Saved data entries

(** * String hashing of lj_str_hash.c: length-banded CRC32 hash, sampled
      long-string hash, sample-position table and portable fallback.

    Shallow embedding.  Unsigned C integers are [Z] with the wrap-around
    written out ([u32], [u64]); the string argument [str] is the memory seen
    from the pointer: a map from byte offsets (relative to [str], negative
    offsets allowed) to bytes.  Every load is recorded, so that a routine
    returns its hash value together with the list of its memory accesses. *)

From Stdlib Require Import ZArith List Lia Bool.
From Stdlib Require Import Orders Mergesort Permutation.
Import ListNotations.
Open Scope Z_scope.

(** ** Machine integers *)

Definition u8 (x : Z) : Z := x mod 2 ^ 8.
Definition u32 (x : Z) : Z := x mod 2 ^ 32.
Definition u64 (x : Z) : Z := x mod 2 ^ 64.

(** Conversion of a 32-bit pattern to [int] (two's complement). *)
Definition to_int (x : Z) : Z :=
  let y := u32 x in if y <? 2 ^ 31 then y else y - 2 ^ 32.

(** Modelled from the spec: the macro [lj_rol] lives in lj_def.h, which is not
    among the sources; it is the 32-bit rotate-left of the Bit-Mixer,
    [(x << n) | (x >> (-n & 31))] on [uint32_t]. *)
Definition lj_rol (x n : Z) : Z :=
  Z.lor (u32 (Z.shiftl (u32 x) n)) (Z.shiftr (u32 x) (Z.land (- n) 31)).

(** ** Memory, accesses and the load monad *)

Definition memory := Z -> Z.

Record access := mk_access { acc_off : Z; acc_width : Z }.

(** [covers a k]: byte offset [k] lies in the span of access [a]. *)
Definition covers (a : access) (k : Z) : Prop :=
  acc_off a <= k < acc_off a + acc_width a.

(** [in_buffer len a]: the access starts at an offset >= 0 and ends no later
    than byte [len - 1]. *)
Definition in_buffer (len : Z) (a : access) : Prop :=
  0 <= acc_off a /\ acc_off a + acc_width a <= len.

(** A computation yields a value and the accesses it performed, or [None]
    when the loop fuel is exhausted. *)
Definition M (A : Type) : Type := option (A * list access).

Definition ret {A} (a : A) : M A := Some (a, []).

Definition bind {A B} (m : M A) (f : A -> M B) : M B :=
  match m with
  | None => None
  | Some (a, t1) =>
      match f a with
      | None => None
      | Some (b, t2) => Some (b, t1 ++ t2)
      end
  end.

Notation "x <- m ;; f" := (bind m (fun x => f))
  (at level 61, m at next level, right associativity).
Notation "' p <- m ;; f" := (bind m (fun x => let p := x in f))
  (at level 61, p pattern, m at next level, right associativity).

Definition value {A} (m : M A) : option A := option_map fst m.
Definition reads {A} (m : M A) : list access :=
  match m with Some (_, t) => t | None => [] end.

(** Little-endian combination of [n] bytes starting at offset [off]. *)
Fixpoint le_bytes (str : memory) (off : Z) (n : nat) : Z :=
  match n with
  | O => 0
  | S n' => u8 (str off) + 2 ^ 8 * le_bytes str (off + 1) n'
  end.

(** Byte load at [str + off], read as [uint8_t]. *)
Definition load_u8 (str : memory) (off : Z) : M Z :=
  Some (le_bytes str off 1, [mk_access off 1]).

(** Word load through [cast_uint32p (str + off)]; also
    [lj_getu32 (str + off)], the unaligned 32-bit load of lj_def.h. *)
Definition cast_uint32p (str : memory) (off : Z) : M Z :=
  Some (le_bytes str off 4, [mk_access off 4]).

Definition lj_getu32 := cast_uint32p.

(** Word load through [cast_uint64p (str + off)]. *)
Definition cast_uint64p (str : memory) (off : Z) : M Z :=
  Some (le_bytes str off 8, [mk_access off 8]).

(** ** The CRC32 primitive *)

(** The hardware instruction behind [lj_crc32_u32] / [lj_crc32_u64]
    ([_mm_crc32_u32], [_mm_crc32_u64] or [__crc32cw], [__crc32cd]): an
    injected capability. *)
Class CRC32 := {
  hw_crc32_u32 : Z -> Z -> Z;
  hw_crc32_u64 : Z -> Z -> Z
}.

(** The CRC32C (Castagnoli) instruction, bit-serial with the reflected
    polynomial: the instance both target architectures provide. *)
Fixpoint crc32c_shift (n : nat) (crc : Z) : Z :=
  match n with
  | O => crc
  | S n' =>
      crc32c_shift n'
        (Z.lxor (Z.shiftr crc 1) (if Z.odd crc then 0x82F63B78 else 0))
  end.

Definition crc32c_u32 (crc v : Z) : Z := crc32c_shift 32 (Z.lxor crc v).
Definition crc32c_u64 (crc v : Z) : Z := crc32c_shift 64 (Z.lxor crc v).

Definition crc32c_hw : CRC32 :=
  {| hw_crc32_u32 := crc32c_u32; hw_crc32_u64 := crc32c_u64 |}.

(** ** The log2 lookup table *)

Definition log2_tab : list Z :=
  [ -1; 0; 1; 1; 2; 2; 2; 2; 3; 3; 3; 3; 3; 3; 3; 3; 4; 4;
    4; 4; 4; 4; 4; 4; 4; 4; 4; 4; 4; 4; 4; 4; 5; 5; 5; 5; 5; 5; 5; 5; 5; 5; 5; 5; 5; 5; 5;
    5; 5; 5; 5; 5; 5; 5; 5; 5; 5; 5; 5; 5; 5; 5; 5; 5; 6; 6; 6; 6; 6; 6; 6; 6; 6; 6; 6; 6;
    6; 6; 6; 6; 6; 6; 6; 6; 6; 6; 6; 6; 6; 6; 6; 6; 6; 6; 6; 6; 6; 6; 6; 6; 6; 6; 6; 6; 6;
    6; 6; 6; 6; 6; 6; 6; 6; 6; 6; 6; 6; 6; 6; 6; 6; 6; 6; 6; 6; 6; 6; 6 ].

(** [log2_tab[n]], an [int8_t]. *)
Definition log2_tab_at (n : Z) : Z := nth (Z.to_nat n) log2_tab 0.

(** return floor(log2(n)); the [int8_t] entry (plus 8, 16 or 24 in [int]) is
    converted to the [uint32_t] result. *)
Definition log2_floor (n : Z) : Z :=
  if n <=? 127 then u32 (log2_tab_at n)
  else if Z.shiftr n 8 <=? 127 then u32 (log2_tab_at (Z.shiftr n 8) + 8)
  else if Z.shiftr n 16 <=? 127 then u32 (log2_tab_at (Z.shiftr n 16) + 16)
  else if Z.shiftr n 24 <=? 127 then u32 (log2_tab_at (Z.shiftr n 24) + 24)
  else 31.

(** ** The sample-position table [random_pos[32][2]] *)

Definition table := list (Z * Z).

(** Static storage: zero-initialised. *)
Definition random_pos_static : table := repeat (0, 0) 32.

Definition row_slot (r : Z * Z) (j : Z) : Z :=
  if j =? 0 then fst r else snd r.

Definition row_set (r : Z * Z) (j v : Z) : Z * Z :=
  if j =? 0 then (v, snd r) else (fst r, v).

(** [random_pos[i][j]]; an index outside the array (undefined in C) reads 0
    here. *)
Definition tbl_get (t : table) (i j : Z) : Z :=
  if (0 <=? i) && (i <? Z.of_nat (length t))
  then row_slot (nth (Z.to_nat i) t (0, 0)) j
  else 0.

Fixpoint list_upd {A} (l : list A) (n : nat) (f : A -> A) : list A :=
  match l, n with
  | [], _ => []
  | x :: l', O => f x :: l'
  | x :: l', S n' => x :: list_upd l' n' f
  end.

(** [random_pos[i][j] = v]; a store outside the array (undefined in C) is
    dropped here. *)
Definition tbl_set (t : table) (i j v : Z) : table :=
  if 0 <=? i then list_upd t (Z.to_nat i) (fun r => row_set r j v) else t.

Section Hash.

Context {crc : CRC32}.

(** The calls as the C code makes them: the accumulator is taken on 32 bits,
    the data operand on 32 or 64 bits, the result is a 32-bit value. *)
Definition lj_crc32_u32 (h v : Z) : Z := u32 (hw_crc32_u32 (u32 h) (u32 v)).
Definition lj_crc32_u64 (h v : Z) : Z := u32 (hw_crc32_u64 (u32 h) (u64 v)).

(** ** Length-band routines *)

(** hash string with len in [1, 4) *)
Definition lj_str_hash_1_4 (str : memory) (len : Z) : M Z :=
  let h := len in
  a <- load_u8 str 0 ;;
  x <- load_u8 str (len - 1) ;;
  let h := Z.lxor h x in
  b <- load_u8 str (Z.shiftr len 1) ;;
  let h := Z.lxor h b in
  let h := u32 (h - lj_rol b 14) in
  let a := Z.lxor a h in
  let a := u32 (a - lj_rol h 11) in
  let b := Z.lxor b a in
  let b := u32 (b - lj_rol a 25) in
  let h := Z.lxor h b in
  let h := u32 (h - lj_rol b 16) in
  ret h.

(** hash string with len in [4, 16) *)
Definition lj_str_hash_4_16 (str : memory) (len : Z) : M Z :=
  ' (v1, v2) <-
    (if 8 <=? len then
       v1 <- cast_uint64p str 0 ;;
       v2 <- cast_uint64p str (len - 8) ;;
       ret (v1, v2)
     else
       v1 <- cast_uint32p str 0 ;;
       v2 <- cast_uint32p str (len - 4) ;;
       ret (v1, v2)) ;;
  let h := lj_crc32_u32 0 len in
  let h := lj_crc32_u64 h v1 in
  let h := lj_crc32_u64 h v2 in
  ret (u32 h).

(** The stride loop of [lj_str_hash_16_128]:
    [for (i = 0; i < len - 16; i += 16)], all of [i], [len - 16] and
    [i += 16] in [uint32_t]; [h1 += ...] in [uint64_t]. *)
Fixpoint lj_str_hash_16_128_loop (fuel : nat) (str : memory) (len : Z)
    (i h1 h2 : Z) : M (Z * Z) :=
  match fuel with
  | O => None
  | S fuel' =>
      if i <? u32 (len - 16) then
        w1 <- cast_uint64p str i ;;
        let h1 := u64 (h1 + lj_crc32_u64 h1 w1) in
        w2 <- cast_uint64p str (i + 8) ;;
        let h2 := u64 (h2 + lj_crc32_u64 h2 w2) in
        lj_str_hash_16_128_loop fuel' str len (u32 (i + 16)) h1 h2
      else ret (h1, h2)
  end.

(** The body of [lj_str_hash_16_128] up to its [return]: the accumulators
    [h1] and [h2] as the [return] statement finds them. *)
Definition lj_str_hash_16_128_accs (fuel : nat) (str : memory) (len : Z)
    : M (Z * Z) :=
  let h1 := lj_crc32_u32 0 len in
  let h2 := 0 in
  ' (h1, h2) <- lj_str_hash_16_128_loop fuel str len 0 h1 h2 ;;
  w1 <- cast_uint64p str (len - 16) ;;
  let h1 := lj_crc32_u64 h1 w1 in
  w2 <- cast_uint64p str (len - 8) ;;
  let h2 := lj_crc32_u64 h2 w2 in
  ret (h1, h2).

(** hash string with length in [16, 128) *)
Definition lj_str_hash_16_128 (fuel : nat) (str : memory) (len : Z) : M Z :=
  ' (h1, h2) <- lj_str_hash_16_128_accs fuel str len ;;
  ret (lj_crc32_u32 h1 h2).

(** ** Hashing strings with length >= 128 *)

Definition get_random_pos_unsafe (random_pos : table)
    (chunk_sz_order idx : Z) : Z :=
  let pos := tbl_get random_pos chunk_sz_order (Z.land idx 1) in
  pos.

* _Action item_
Above this instruction are the records; retype exactly the lines from the one containing "Definition M (A" up to and including the one containing "Definition crc32c_u32 (crc".

* _Task solution_
Definition M (A : Type) : Type := option (A * list access).

Definition ret {A} (a : A) : M A := Some (a, []).

Definition bind {A B} (m : M A) (f : A -> M B) : M B :=
  match m with
  | None => None
  | Some (a, t1) =>
      match f a with
      | None => None
      | Some (b, t2) => Some (b, t1 ++ t2)
      end
  end.

Notation "x <- m ;; f" := (bind m (fun x => f))
  (at level 61, m at next level, right associativity).
Notation "' p <- m ;; f" := (bind m (fun x => let p := x in f))
  (at level 61, p pattern, m at next level, right associativity).

Definition value {A} (m : M A) : option A := option_map fst m.
Definition reads {A} (m : M A) : list access :=
  match m with Some (_, t) => t | None => [] end.

(** Little-endian combination of [n] bytes starting at offset [off]. *)
Fixpoint le_bytes (str : memory) (off : Z) (n : nat) : Z :=
  match n with
  | O => 0
  | S n' => u8 (str off) + 2 ^ 8 * le_bytes str (off + 1) n'
  end.

(** Byte load at [str + off], read as [uint8_t]. *)
Definition load_u8 (str : memory) (off : Z) : M Z :=
  Some (le_bytes str off 1, [mk_access off 1]).

(** Word load through [cast_uint32p (str + off)]; also
    [lj_getu32 (str + off)], the unaligned 32-bit load of lj_def.h. *)
Definition cast_uint32p (str : memory) (off : Z) : M Z :=
  Some (le_bytes str off 4, [mk_access off 4]).

Definition lj_getu32 := cast_uint32p.

(** Word load through [cast_uint64p (str + off)]. *)
Definition cast_uint64p (str : memory) (off : Z) : M Z :=
  Some (le_bytes str off 8, [mk_access off 8]).

(** ** The CRC32 primitive *)

(** The hardware instruction behind [lj_crc32_u32] / [lj_crc32_u64]
    ([_mm_crc32_u32], [_mm_crc32_u64] or [__crc32cw], [__crc32cd]): an
    injected capability. *)
Class CRC32 := {
  hw_crc32_u32 : Z -> Z -> Z;
  hw_crc32_u64 : Z -> Z -> Z
}.

(** The CRC32C (Castagnoli) instruction, bit-serial with the reflected
    polynomial: the instance both target architectures provide. *)
Fixpoint crc32c_shift (n : nat) (crc : Z) : Z :=
  match n with
  | O => crc
  | S n' =>
      crc32c_shift n'
        (Z.lxor (Z.shiftr crc 1) (if Z.odd crc then 0x82F63B78 else 0))
  end.

Definition crc32c_u32 (crc v : Z) : Z := crc32c_shift 32 (Z.lxor crc v).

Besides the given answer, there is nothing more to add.